These opposing tendencies, like all of the problems and difficulties associated with growth, ultimately stem from the fundamental driving force of market economies: competition. To make this clearer, a brief summary of the foregoing details about profit and debt follows…

Competing capitalists try to profit, but only some can succeed: in the absence of mounting consumer debt, profits balance losses. Winners can reinvest their profits, thus boosting spending and growth, but losers have the opposite effect: their diminished expenditures, like those of any employees they consequently shed, reduce potential profits for others, retard growth and encourage recession – which makes life more difficult even for winners. To achieve net growth, either debt or net aggregate profits are required, but the latter can only happen via mounting consumer debt. So, growth and net aggregate profits depend on continuously creating more debt than is repaid – on debt always mounting, and at just the right pace. When this does not happen, as inevitably occurs because of the aforementioned contradictory impulses at work and the sheer impossibility of indefinitely maintaining the necessary rate of increase while simultaneously repaying ever more, growth falters, profits slump, losses mount, and the processes collapse.
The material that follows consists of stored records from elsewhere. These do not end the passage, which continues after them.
Lemma MIME_TYPES_lookup (extension : string) :
  (MIME_TYPES !! extension = None ∧
   extension ∉ [".txt"; ".md"; ".json"; ".py"; ".js"; ".html"; ".css"; ".csv";
                ".jpg"; ".jpeg"; ".png"; ".gif"; ".svg"; ".webp"; ".bmp";
                ".tiff"; ".tif"; ".ico"; ".pdf"]) ∨
  (extension, MIME_TYPES !! extension) ∈
    [ (".txt", Some "text/plain"); (".md", Some "text/markdown");
      (".json", Some "application/json"); (".py", Some "text/x-python");
      (".js", Some "text/javascript"); (".html", Some "text/html");
      (".css", Some "text/css"); (".csv", Some "text/csv");
      (".jpg", Some "image/jpeg"); (".jpeg", Some "image/jpeg");
      (".png", Some "image/png"); (".gif", Some "image/gif");
      (".svg", Some "image/svg+xml"); (".webp", Some "image/webp");
      (".bmp", Some "image/bmp"); (".tiff", Some "image/tiff");
      (".tif", Some "image/tiff"); (".ico", Some "image/x-icon");
      (".pdf", Some "application/pdf") ].
Proof.
  unfold MIME_TYPES. cbn [list_to_map foldr uncurry fst snd].
  repeat (rewrite lookup_insert; case_decide;
          [subst extension; right;
           repeat first [apply list_elem_of_here|apply list_elem_of_further]|]).
  rewrite lookup_empty. left. split; [done|].
  rewrite !not_elem_of_cons. split_and!; try (by apply not_eq_sym).
  apply not_elem_of_nil.
Qed.

Local Ltac in_list :=
  solve [repeat first [apply list_elem_of_here|apply list_elem_of_further]].

Local Ltac not_in_list H :=
  exfalso; repeat (apply elem_of_cons in H as [?|H]; [congruence|]);
  by apply elem_of_nil in H.

Local Ltac decide_class :=
  split; intros Hclass; first [done|in_list|not_in_list Hclass].

(** X11. What [guess_mime_type] answers is treated as text exactly for
    the extensions .txt .md .py .js .html .css .csv, and as an image
    exactly for .jpg .jpeg .png .gif .webp .bmp .tiff .tif .ico, the
    extension being the lower-cased suffix of the path; every other
    path, .json, .svg, .pdf and unknown extensions included, is binary
    and not an image. *)
Theorem guess_mime_type_classes (lib : Library) (file_path : string) :
  let extension := str_lower lib (path_suffix lib file_path) in
  (is_binary_content (guess_mime_type lib file_path) = false ↔
   extension ∈ [".txt"; ".md"; ".py"; ".js"; ".html"; ".css"; ".csv"]) ∧
  (is_image_mime_type (guess_mime_type lib file_path) = true ↔
   extension ∈ [".jpg"; ".jpeg"; ".png"; ".gif"; ".webp"; ".bmp"; ".tiff";
                ".tif"; ".ico"]).
Proof.
  intros extension. unfold guess_mime_type. fold extension.
  destruct (MIME_TYPES_lookup extension) as [[Hnone Hnot]|Hin].
  - rewrite Hnone. cbn [default from_option id].
    rewrite !not_elem_of_cons in Hnot. destruct_and!.
    vm_compute (is_binary_content _). vm_compute (is_image_mime_type _).
    split; decide_class.
  - repeat (apply elem_of_cons in Hin as [[= -> Heq]|Hin];
            [rewrite Heq; cbn [default from_option id];
             vm_compute (is_binary_content _);
             vm_compute (is_image_mime_type _);
             split; decide_class|]).
    by apply elem_of_nil in Hin.
Qed.

(** X12. [cast_message_role] always answers "user" or "assistant", keeps
    a role that is one of the two, and casting twice is casting once. *)
Theorem cast_message_role_valid (role : string) :
  cast_message_role role ∈ ["user"; "assistant"] ∧
  (role ∈ ["user"; "assistant"] → cast_message_role role = role) ∧
  cast_message_role (cast_message_role role) = cast_message_role role.
Proof.
  unfold cast_message_role.
  destruct (bool_decide (role = "user")) eqn:Huser;
    [apply bool_decide_eq_true in Huser as ->|apply bool_decide_eq_false in Huser];
    cbn [orb].
  { split_and!; [in_list|done|done]. }
  destruct (bool_decide (role = "assistant")) eqn:Hassistant;
    [apply bool_decide_eq_true in Hassistant as ->
    |apply bool_decide_eq_false in Hassistant].
  { split_and!; [in_list|done|done]. }
  split_and!; [in_list| |done].
  intros Hin. not_in_list Hin.
Qed.

(** X13. For a resource that loads, the flag [is_binary] is true exactly
    when the MIME type does not start with "text/".  Building its
    message raises only when the type is not an image type and the
    resource URI is rejected; otherwise the message holds the loaded
    content under that MIME type: as an image when the type is an image
    type, as a text resource when the type starts with "text/", and as
    a blob otherwise, with the validated URI; it is never a plain text
    content. *)
Theorem loaded_resource_message_kind (lib : Library) (fs : FileSystem)
    resource_path prompt_files content mime_type is_binary role :
  load_resource_content lib fs resource_path prompt_files =
    Ok (content, mime_type, is_binary) →
  is_binary = negb (startswith mime_type "text/") ∧
  match create_resource_message lib resource_path content mime_type
          is_binary role with
  | Ok m =>
    match message_content m with
    | ImageContent data mimeType =>
      data = content ∧ mimeType = mime_type ∧
      is_image_mime_type mime_type = true
    | EmbeddedResource (TextResourceContents uri mimeType text) =>
      text = content ∧ mimeType = mime_type ∧
      any_url lib (create_resource_uri lib resource_path) = Some uri ∧
      startswith mime_type "text/" = true
    | EmbeddedResource (BlobResourceContents uri mimeType blob) =>
      blob = content ∧ mimeType = mime_type ∧
      any_url lib (create_resource_uri lib resource_path) = Some uri ∧
      is_image_mime_type mime_type = false ∧
      startswith mime_type "text/" = false
    | TextContent _ => False
    end
  | Err e =>
    e = ValidationError (create_resource_uri lib resource_path) ∧
    is_image_mime_type mime_type = false ∧
    any_url lib (create_resource_uri lib resource_path) = None
  end.
Proof.
  intros Hload.
  assert (is_binary = negb (startswith mime_type "text/")) as ->.
  { revert Hload. unfold load_resource_content.
    destruct (find_resource_file lib fs resource_path prompt_files)
      as [resource_file|]; [|done].
    cbn zeta. rewrite is_binary_content_iff_not_text.
    destruct (negb (startswith (guess_mime_type lib resource_file) "text/")) eqn:Hb.
    - destruct (read_bytes fs resource_file); [|done].
      intros [= <- <- <-]. by rewrite Hb.
    - destruct (read_text fs resource_file); [|done].
      intros [= <- <- <-]. by rewrite Hb. }
  split; [done|].
  unfold create_resource_message, create_embedded_resource, create_image_content.
  destruct (is_image_mime_type mime_type) eqn:Himage.
  { by destruct (bool_decide (role = "user")). }
  cbn zeta.
  destruct (startswith mime_type "text/") eqn:Htext; cbn [negb];
    destruct (any_url lib (create_resource_uri lib resource_path)) eqn:Hurl;
    try done; by destruct (bool_decide (role = "user")).
Qed.

End MimeTypes.

Section PromptMessages.

Import PromptServer.

Variables (lib : Library) (fs : FileSystem) (prompt_files : list string).

Lemma try_is_resource_message (role resource_path : string) :
  match load_resource_content lib fs resource_path prompt_files with
  | Ok (resource_content, mime_type, is_binary) =>
    match create_resource_message lib resource_path resource_content
            mime_type is_binary role with
    | Ok m => Some m
    | Err _ => None
    end
  | Err _ => None
  end = resource_message lib fs prompt_files role resource_path.
Proof.
  unfold resource_message, create_resource_message, create_embedded_resource,
    create_image_content.
  destruct (load_resource_content lib fs resource_path prompt_files)
    as [[[resource_content mime_type] is_binary]|e]; [|done].
  destruct (is_image_mime_type mime_type); [done|]. cbn zeta.
  by destruct is_binary,
       (any_url lib (create_resource_uri lib resource_path)).
Qed.

Lemma resource_loop (role : string) (paths : list string) (messages : list Message) :
  fold_left
    (λ messages resource_path,
       match load_resource_content lib fs resource_path prompt_files with
       | Ok (resource_content, mime_type, is_binary) =>
         match create_resource_message lib resource_path
                 resource_content mime_type is_binary role with
         | Ok resource_message => messages ++ [resource_message]
         | Err e => messages
         end
       | Err e => messages
       end) paths messages =
  messages ++ omap (resource_message lib fs prompt_files role) paths.
Proof.
  revert messages. induction paths as [|resource_path paths IH]; intros messages.
  { by rewrite app_nil_r. }
  cbn [fold_left omap list_omap]. rewrite IH.
  rewrite <- (try_is_resource_message role resource_path).
  destruct (load_resource_content lib fs resource_path prompt_files)
    as [[[resource_content mime_type] is_binary]|e]; [|done].
  destruct (create_resource_message lib resource_path resource_content
              mime_type is_binary role); [|done].
  by rewrite <- app_assoc.
Qed.

Lemma sections_loop (content_sections : list PromptContent)
    (messages : list Message) :
  fold_left
    (λ messages section,
       let role := cast_message_role (role section) in
       let messages := messages ++ [create_content_message (text section) role] in
       fold_left
         (λ messages resource_path,
            match load_resource_content lib fs resource_path prompt_files with
            | Ok (resource_content, mime_type, is_binary) =>
              match create_resource_message lib resource_path
                      resource_content mime_type is_binary role with
              | Ok resource_message => messages ++ [resource_message]
              | Err e => messages
              end
            | Err e => messages
            end)
         (resources section) messages)
    content_sections messages =
  messages ++ content_sections ≫= section_messages lib fs prompt_files.
Proof.
  revert messages.
  induction content_sections as [|section sections IH]; intros messages.
  { by rewrite app_nil_r. }
  cbn [fold_left]. rewrite IH. cbn zeta. rewrite resource_loop.
  cbn [mbind list_bind]. unfold section_messages at 2.
  by rewrite <- !app_assoc.
Qed.

(** X14. [create_messages_with_resources] answers, section after section
    in the order given, the text message of the section followed by one
    message for each of its resources that loads and whose message can
    be built, in the order of the resources; a resource that does not
    load, or whose URI is rejected when it is to be embedded, leaves no
    message and changes nothing else. *)
Theorem create_messages_with_resources_sections
    (content_sections : list PromptContent) :
  create_messages_with_resources lib fs content_sections prompt_files =
  content_sections ≫= section_messages lib fs prompt_files.
Proof. unfold create_messages_with_resources. by rewrite sections_loop. Qed.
Hence, directly and unavoidably because of the nature of profit and interest, the dynamics of competitive market economies make them inherently unstable, prone to fall over sooner or later. Those dynamics and their consequences cannot be thwarted by either mounting debt or the obsessive-compulsive disorder of growth – only revising the economic game rules offers any hope.

In essence, capitalism’s fundamental processes force it to operate as a sort of grand Ponzi scheme (a fraudulent investment fund which pays dividends to members from their own invested funds). Ponzi schemes ‘work’ as long as a sufficient number of new investors continue to be found, but when this fails to happen, or when enough investors for whatever reason decide to withdraw their money, the process falls apart and losses ensue. With capitalism, just as for a Ponzi scheme, many or most players aim or expect to get more money back than they put in – not just businesses via profit and banks via interest, but also investors via their invested money. Via credit, the semblance of profit is gained, but repayment of debt with interest must ultimately spoil the illusion. Just as Ponzi schemes eventually unravel, so too must capitalist expectations be disappointed: to have more returned than is contributed cannot be maintained, indeed, ultimately makes no sense. Loss is guaranteed, sooner or later.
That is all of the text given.